(* ===== verification/Prelude.v ===== *)
(** * AGENTX: a verification library for Numtema/Agentx

    AGENTX is a browser application in which a language model fills a tree
    of project-documentation files.  Its parts, and how they interact:

    - the Document Tree Store ([src/types.ts] DocNode, [src/utils.ts]
      findNodeByPath / findAndUpdateFile, and getFileTree of
      [src/services/geminiService.ts]): an immutable tree of folders and
      markdown files, addressed by slash-separated paths, updated copy on
      write;
    - the Agent Cycle protocol ([src/services/geminiService.ts]
      streamAgentCycle): one call to a model backend whose whole reply is
      buffered, split at the sentinel [|||AGENT_RESPONSE_JSON|||] into a
      chat part and a JSON part, the JSON part stripped of a markdown fence,
      parsed and checked, and turned into the events [chunk], [update] and
      [error];
    - the two backends (the Google SDK, the OpenRouter server-sent events),
      which both reduce to a text buffer;
    - the reducer ([src/state.ts] appReducer) over the application state
      ([src/types.ts] AppState, [src/constants.ts] INITIAL_STATE);
    - the session controller ([src/App.tsx] handleSendMessage, handleStop,
      the auto-continuation effect): a running flag, a pending continuation
      prompt and its timer, and the cycles in flight.  It starts a cycle,
      feeds the cycle's events to the reducer, and re-prompts the model;
    - the archive export ([src/utils.ts] addNodeToZip, [src/App.tsx]
      handleDownloadScaffold), which writes the tree into a JSZip archive,
      and [saveAs] of [src/utils.ts], which downloads it through a
      temporary anchor of the page;
    - the schema panels ([src/components/AgentConfigPanel.tsx],
      [src/components/ReasoningPanel.tsx]), which render the stored agent
      schema, whose interface is [AgentSchema] of [src/types.ts];
    - the settings persistence ([src/App.tsx] lines 35 to 90): the
      provider, the API keys and the theme, kept in localStorage;
    - the file viewer ([src/components/FileViewer.tsx]), which shows and
      edits the selected file and saves it through the reducer;
    - the chat panel ([src/components/ChatPanel.tsx]), which renders the
      history, turns the follow-up questions the instruction asks for into
      buttons, and sends messages to the controller;
    - the tree panel ([src/components/FileTree.tsx]), whose rows select a
      path, and the header, the tabs and the settings panel
      ([src/components/Header.tsx], [Tabs.tsx], [SettingsPanel.tsx]),
      which call the download, the theme toggle, the tab switch and the
      settings actions.

    Files, in dependency order, and what they model:
    - [Prelude]: notations ([agentx_scope]: [p ⊑ₛ s] for a prefix, [==ₛ]
      for string equality, [x ←ₑ m; k] for the error monad of code that
      throws, with [map_sum] for a [map] whose callback throws), the tactics [invc] and [destr_streqb], the
      hint databases [agentx] and [agentx_str], and lemmas on strings,
      options and lists.
    - [JsString]: the JavaScript built-ins the code calls on strings
      (split, join, indexOf, substring, trim, startsWith, includes),
      written from ECMA-262; the split/join round trip and the
      characterisation of indexOf as the first occurrence.
    - [DocTree] (Module [DocTree]): [DocNode]; [walk] is the loop of
      [findNodeByPath]; [recurse] is the inner function of
      [findAndUpdateFile]; [getFileTree].  [wf_doc] and [root_wf] state the
      spec's invariant: unique sibling names, no separator in a name, a
      folder at the root.
    - [Seed]: [documentationStructure] of [src/documentationData.ts],
      transcribed, one definition per top-level child; it is well formed.
    - [Archive] (Module [Archive]): the JSZip store as a list of keyed
      entries in insertion order, with [folder] and [file] as the library
      implements them (parent folders first, an existing key overwritten in
      place); [addNodeToZip] and [handleDownloadScaffold] on it.
      [ensureParents] runs with the name's length as fuel, since each
      parent is shorter than its child; when the archive of a tree is
      written, the parent of every entry is already there, so the first
      unit returns ([ensureParents_present]).
    - [Download] (Module [Download]): the page as [saveAs] sees it (the
      body's children, the anchors created, the live object URLs, the
      downloads started), the DOM calls of [saveAs] in the order of the
      code, and [download_scaffold], the [then] of [handleDownloadScaffold].
    - [Json] (Module [Json]): JSON values and the JavaScript operations on
      them: property reads that throw on null, truthiness, [typeof], and
      [String(v)].  [JSON.parse] is the typeclass [JsonParse], so every
      protocol theorem holds for any parser.  Its instance [parse_json] is
      a recursive-descent parser over a subset: integer numbers only, and
      [\u] escapes below 256.  It is run with fuel [2 * length + 1]:
      [parse_elems] hands the text it was given to [parse_value], so an
      opening bracket costs two units, and a nest of brackets needs twice
      its length ([Cycle.json_parse_terminates] proves it is enough).
      [json_stringify] is [JSON.stringify(v)], [json_stringify2] is
      [JSON.stringify(v, null, 2)].
    - [JsonFacts] (Module [JsonFacts]): [parse_json] reads back every value
      [json_stringify] prints; and on every text its fuel is enough: each
      call of the parser leaves a strictly shorter rest, so beyond
      [2 * length + 1] the result no longer depends on the fuel and is
      never the out-of-fuel error.
    - [Types] (Module [Types]): Message, LLMProvider (with its
      [EqDecision] and [Countable] instances, so [apiKeys] is a
      [gmap LLMProvider string]), AgentStreamEvent, AppState.
    - [Schema] (Module [Schema]): the interfaces of the agent schema and of
      the update payload as records; [decode_schema] and [decode_payload]
      check that a JSON value has the interface's type, [encode_schema]
      prints a typed schema.
    - [Backend] (Module [Backend]): the network is an input.  A [Network]
      answers each request: with the texts of the SDK chunks, with the
      decoded network chunks of the fetch response, or with a thrown
      error.  The model covers what the code does with these answers.
    - [Cycle] (Module [Cycle]): [process_buffer] models lines 147 to 178.
      [fence_match] models the fence regex, trying its alternatives in the
      backtracking order of the matcher.  [collect_buffer] models the
      [try] block up to the buffer, with every error path.
      [streamAgentCycle] is the whole generator, as the list of the events
      it yields.
    - [Reducer] (Module [Reducer]): every action of [appReducer].  The
      result is an error when the code would throw.
    - [Controller] (Module [Controller]): [App] as a step function over
      the inputs [UserSend], [Deliver] (the reply of a cycle in flight),
      [TimerFire], [Stop], and the editing inputs ([SaveFile] is
      [handleSaveFile]); [run] runs a list of
      inputs.  All the events of one reply are handled in one step: once
      the reply is there, the generator yields without awaiting the
      network, so no input can come in between.  The 2500 ms delay is the
      [TimerFire] input: only the order of events matters here, not time.
    - [Panels] (Module [Panels]): [AgentConfigPanel] and [ReasoningPanel]
      as functions from the stored schema to the texts they render, or to
      the TypeError their render throws.  The JavaScript they run
      (property reads, [map], [join], [length], template literals, and
      React's rule that an object is not a valid child) is written out.
      The Mission panel computes its children first, then each
      [ConfigItem] renders [{children || 'N/A'}], in the code's order.
    - [Settings] (Module [Settings]): localStorage is a function from keys
      to strings, compared pointwise ([storage_equiv], with [Proper]
      instances for rewriting).  [load_settings] and [save_settings] are
      the two effects, [handleToggleTheme] the theme button; [mount] runs
      them in React's order: the first save sees the initial state, the
      loaded actions are applied, and the save runs again when its
      dependencies changed.
    - [FileViewer] (Module [FileViewer]): the viewer's three states, its
      effect on the node prop, its handlers and its render, and [Ui], the
      controller and the viewer together.  React re-runs the effect when
      the node prop is a new object; [node_renewed] derives that from the
      branches of [findAndUpdateFile] that allocate and from the selected
      path.  showdown's [makeHtml] is a parameter of the render, applied
      to [converter], the options the component builds it with.
    - [ChatPanel] (Module [ChatPanel]): the suggestion regex as tokens
      matched with the engine's backtracking alternatives ([\s*] greedy,
      [$] at the end, start positions from the left), the render of each
      message and the two handlers.
    - [FileTree] (Module [FileTree]): the rows of [TreeNode], with React's
      expansion state per mounted instance (lost when a folder collapses),
      and [click_row], a click on a rendered row.
    - [Widgets] (Module [Widgets]): the header's buttons, the tabs and
      [TABS], the settings panel and its two inputs, and [side_panel], the
      panel of the right column for the active tab.

    What the theorems show (claim ids C1 to C40):
    - the controller: the auto-continuation never fires and the session
      stays busy until Stop (C1); Stop does not discard a late reply,
      which restarts the loop (C2) or runs beside a new cycle (C18); the
      concurrency guard (C3); at most one cycle in flight in stop-free
      sessions (C4); a terminal event clears the flags (C17);
    - the protocol: one chunk and one update for a well-delimited reply
      (C5, and C9 for the whole cycle with arbitrary chunk boundaries); one
      error without the sentinel (C6) or with a missing field (C7); the
      sentinel's self-overlap (C8); the missing key (C22); the window of
      six messages (C23); the header-error message (C24);
    - the store: its functional contract (C10), round trip (C11),
      idempotence (C12), no-op on a missing path (C13);
    - the JSON parser the protocol and the settings call: its fuel is
      enough on every text, so [JSON.parse] is total (C26);
    - the reducer: the apply-update semantics with its empty-content skip
      (C14), and two invariants over all actions: the tree stays well
      formed (C15), and only the last message can be a placeholder (C16);
    - the backends: the OpenRouter decoder loses a line split across
      chunks (C19) but is boundary-independent when chunks end at line
      ends (C20); a Gemini chunk without text appends "undefined" (C21);
    - the archive: on a well-formed tree with no empty name it holds a
      file entry exactly for each path [findNodeByPath] resolves to a file,
      with its content (C27, a refinement of the tree by the archive), in
      the order of [getFileTree] and with no key written twice (C28); the
      download button starts exactly one download of it, under its name,
      and leaves no anchor attached and no object URL alive (C25);
    - the schema: decoding an encoded schema gives it back (C29); a value
      of the interface's type renders in both panels (C30), while an
      update the protocol accepts with a schema lacking [wm] and [exp] is
      stored and makes both panels throw (C31);
    - the settings: a mount on saved settings restores the provider and the
      keys and leaves the store as saved (C32); after any mount the store
      agrees with the state (C33); the theme toggle alternates and is read
      back (C34);
    - the viewer: its dirty flag always agrees with the edit (C35); Save
      writes the edit into the file and resets the viewer (C36); an update
      event that writes a file drops unsaved edits (C37); the preview
      shows the stored content, never the edit (C38);
    - the chat panel: the instruction asks for the three questions at the
      end of the message, and the panel turns them into buttons only when
      nothing, not even a line break, follows them (C39);
    - the tree panel: every row it renders, whatever is expanded, selects
      the path that resolves to the row's node (C40).

    Not modelled: the icons, the CSS classes and the layout of the
    components; the scroll effect of the chat panel and the class toggle on
    the document element (DOM only); the network transports
    themselves (their answers are inputs); JSZip's [generateAsync], which
    only serialises the store (the blob [saveAs] downloads is the store);
    showdown's Markdown conversion, a parameter of the viewer.  The
    browser built-ins the code calls ([JSON.parse], [JSON.stringify], the
    DOM calls of [saveAs]) are written from their standards; they are
    not code of the repository.  The parser is proved to read back the
    compact [JSON.stringify] only, not the indented one.

    Strings are [string] of the Standard Library: 8-bit code units where
    JavaScript has 16-bit ones.  Non-ASCII characters of the sources'
    literals are kept as their UTF-8 bytes.  The literals the code compares
    against are ASCII, except the emoji of the suggestion regex; on text
    that is valid UTF-8, matching an emoji's bytes agrees with matching
    the character, since no byte sequence of one character starts inside
    another. *)

From stdpp Require Export base list.
From Stdlib Require Export String Ascii Lia.

Declare Scope agentx_scope.
Delimit Scope agentx_scope with ax.
Open Scope string_scope.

____________

Which lines of the records above contain the word "enough"? Report each one.

      its length ([Cycle.json_parse_terminates] proves it is enough).
      [json_stringify] prints; and on every text its fuel is enough: each
      enough on every text, so [JSON.parse] is total (C26);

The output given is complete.